⟨
(** Truthiness of an optional string: [undefined] and the empty string
    are falsy. *)
Definition truthyString (t : option string) : bool :=
  match t with
  | Some s => negb (String.eqb s "")
  | None => false
  end.

(** Truthiness of an optional number: [undefined] and [0] are falsy. *)
Definition truthyNumber (n : option Z) : bool :=
  match n with
  | Some z => negb (z =? 0)
  | None => false
  end.


End JS.

(** ** server/src/utils/ot.ts *)

Module OT.
Import JS.

(** [type: 'insert' | 'delete'].  The third constructor stands for any
    other tag that arrives at run time; it is what the [default] branch
    of [applyOperation] catches. *)
Inductive OperationType : Type :=
| insert
| delete
| otherType.

Definition type_eqb (a b : OperationType) : bool :=
  match a, b with
  | insert, insert | delete, delete | otherType, otherType => true
  | _, _ => false
  end.

Record TextOperation : Type := mkOp {
  type : OperationType;
  position : Z;
  text : option string;
  length : option Z;
  userId : string;
  documentId : string;
  timestamp : Z;
  version : Z
}.

(** [{ ...operation, position: p }] *)
Definition withPosition (operation : TextOperation) (p : Z) : TextOperation :=
  {| type := type operation;
     position := p;
     text := text operation;
     length := length operation;
     userId := userId operation;
     documentId := documentId operation;
     timestamp := timestamp operation;
     version := version operation |}.

(** [operation.text] once it is known to be truthy. *)
Definition textOf (operation : TextOperation) : string :=
  match text operation with Some t => t | None => EmptyString end.

(** [operation.length] once it is known to be truthy. *)
Definition lengthOf (operation : TextOperation) : Z :=
  match length operation with Some n => n | None => 0 end.
Lemma render_rendering (q : string) (i : option string) (f : jsval)
    (d : node) :
  forallb is_rendering (log (render h q i f d)) = true.
Proof.
  assert (Hc : forallb is_rendering (call_events h q i f) = true)
    by (unfold call_events; now destruct (getServices h)).
  rewrite render_run. destruct (nothing_to_show q i f); [reflexivity|].
  cbn [negb].
  destruct (document_querySelector (Sel (ByClass "services")) d) as [p|] eqn:Hq.
  - destruct (search_sound _ _ _ _ Hq) as (t & a & ks & Hg & _). rewrite Hg.
    cbn [log]. rewrite forallb_app, Hc. simpl.
    apply forallb_concat. intros l Hl. apply in_map_iff in Hl.
    now destruct Hl as (sd & <- & _).
  - cbn [log]. rewrite forallb_app, Hc. simpl.
    apply (skipped_events_quiet (provided h q i f)).
Qed.

Lemma fetchedTmdbId_shape (t : option string) (d : node) :
  exists f ev,
    fetchedTmdbId h t d = Run (Ok f) d ev
    /\ forallb is_lookup ev = true
    /\ ~ In FailedToRetrieve (diagnostics ev)
    /\ (truthy (of_option_string t) = true ->
        f = of_option_string t /\ ev = [])
    /\ (truthy (of_option_string t) = false ->
        match Str.match_film (location_href h) with
        | Some slug => requests ev = [apiUrl slug]
        | None => requests ev = []
        end).
Proof.
  rewrite fetchedTmdbId_run. destruct (truthy (of_option_string t)) eqn:Et.
  - exists (of_option_string t), [].
    split; [reflexivity|]. split; [reflexivity|]. split; [now simpl|].
    split; [auto|discriminate].
  - destruct (Str.match_film (location_href h)) as [slug|].
    + destruct (fetchTmdbId_shape h slug d) as (v & ds & -> & Hd).
      exists v, (NetRequest (apiUrl slug) :: map ConsoleError ds).
      assert (E : requests (map ConsoleError ds) = [])
        by (clear Hd; induction ds; simpl; auto).
      assert (E' : diagnostics (map ConsoleError ds) = ds)
        by (clear Hd E; induction ds; simpl; congruence).
      split; [reflexivity|]. split; [|split; [|split]].
      * simpl. clear Hd E E'. induction ds; simpl; auto.
      * cbn [diagnostics]. rewrite E'.
        destruct Hd as [->|[_ [->|[e ->]]]]; simpl; intuition discriminate.
      * discriminate.
      * intros _. simpl. now rewrite E.
    + exists (of_option_string t), [].
      split; [reflexivity|]. split; [reflexivity|]. split; [now simpl|].
      split; [discriminate|reflexivity].
Qed.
⟩
EXERCISE REQUIREMENTS: Reproduce all of the material verbatim.

WRITTEN SOLUTION:
(** Truthiness of an optional string: [undefined] and the empty string
    are falsy. *)
Definition truthyString (t : option string) : bool :=
  match t with
  | Some s => negb (String.eqb s "")
  | None => false
  end.

(** Truthiness of an optional number: [undefined] and [0] are falsy. *)
Definition truthyNumber (n : option Z) : bool :=
  match n with
  | Some z => negb (z =? 0)
  | None => false
  end.


End JS.

(** ** server/src/utils/ot.ts *)

Module OT.
Import JS.

(** [type: 'insert' | 'delete'].  The third constructor stands for any
    other tag that arrives at run time; it is what the [default] branch
    of [applyOperation] catches. *)
Inductive OperationType : Type :=
| insert
| delete
| otherType.

Definition type_eqb (a b : OperationType) : bool :=
  match a, b with
  | insert, insert | delete, delete | otherType, otherType => true
  | _, _ => false
  end.

Record TextOperation : Type := mkOp {
  type : OperationType;
  position : Z;
  text : option string;
  length : option Z;
  userId : string;
  documentId : string;
  timestamp : Z;
  version : Z
}.

(** [{ ...operation, position: p }] *)
Definition withPosition (operation : TextOperation) (p : Z) : TextOperation :=
  {| type := type operation;
     position := p;
     text := text operation;
     length := length operation;
     userId := userId operation;
     documentId := documentId operation;
     timestamp := timestamp operation;
     version := version operation |}.

(** [operation.text] once it is known to be truthy. *)
Definition textOf (operation : TextOperation) : string :=
  match text operation with Some t => t | None => EmptyString end.

(** [operation.length] once it is known to be truthy. *)
Definition lengthOf (operation : TextOperation) : Z :=
  match length operation with Some n => n | None => 0 end.
Lemma render_rendering (q : string) (i : option string) (f : jsval)
    (d : node) :
  forallb is_rendering (log (render h q i f d)) = true.
Proof.
  assert (Hc : forallb is_rendering (call_events h q i f) = true)
    by (unfold call_events; now destruct (getServices h)).
  rewrite render_run. destruct (nothing_to_show q i f); [reflexivity|].
  cbn [negb].
  destruct (document_querySelector (Sel (ByClass "services")) d) as [p|] eqn:Hq.
  - destruct (search_sound _ _ _ _ Hq) as (t & a & ks & Hg & _). rewrite Hg.
    cbn [log]. rewrite forallb_app, Hc. simpl.
    apply forallb_concat. intros l Hl. apply in_map_iff in Hl.
    now destruct Hl as (sd & <- & _).
  - cbn [log]. rewrite forallb_app, Hc. simpl.
    apply (skipped_events_quiet (provided h q i f)).
Qed.

Lemma fetchedTmdbId_shape (t : option string) (d : node) :
  exists f ev,
    fetchedTmdbId h t d = Run (Ok f) d ev
    /\ forallb is_lookup ev = true
    /\ ~ In FailedToRetrieve (diagnostics ev)
    /\ (truthy (of_option_string t) = true ->
        f = of_option_string t /\ ev = [])
    /\ (truthy (of_option_string t) = false ->
        match Str.match_film (location_href h) with
        | Some slug => requests ev = [apiUrl slug]
        | None => requests ev = []
        end).
Proof.
  rewrite fetchedTmdbId_run. destruct (truthy (of_option_string t)) eqn:Et.
  - exists (of_option_string t), [].
    split; [reflexivity|]. split; [reflexivity|]. split; [now simpl|].
    split; [auto|discriminate].
  - destruct (Str.match_film (location_href h)) as [slug|].
    + destruct (fetchTmdbId_shape h slug d) as (v & ds & -> & Hd).
      exists v, (NetRequest (apiUrl slug) :: map ConsoleError ds).
      assert (E : requests (map ConsoleError ds) = [])
        by (clear Hd; induction ds; simpl; auto).
      assert (E' : diagnostics (map ConsoleError ds) = ds)
        by (clear Hd E; induction ds; simpl; congruence).
      split; [reflexivity|]. split; [|split; [|split]].
      * simpl. clear Hd E E'. induction ds; simpl; auto.
      * cbn [diagnostics]. rewrite E'.
        destruct Hd as [->|[_ [->|[e ->]]]]; simpl; intuition discriminate.
      * discriminate.
      * intros _. simpl. now rewrite E.
    + exists (of_option_string t), [].
      split; [reflexivity|]. split; [reflexivity|]. split; [now simpl|].
      split; [discriminate|reflexivity].
Qed.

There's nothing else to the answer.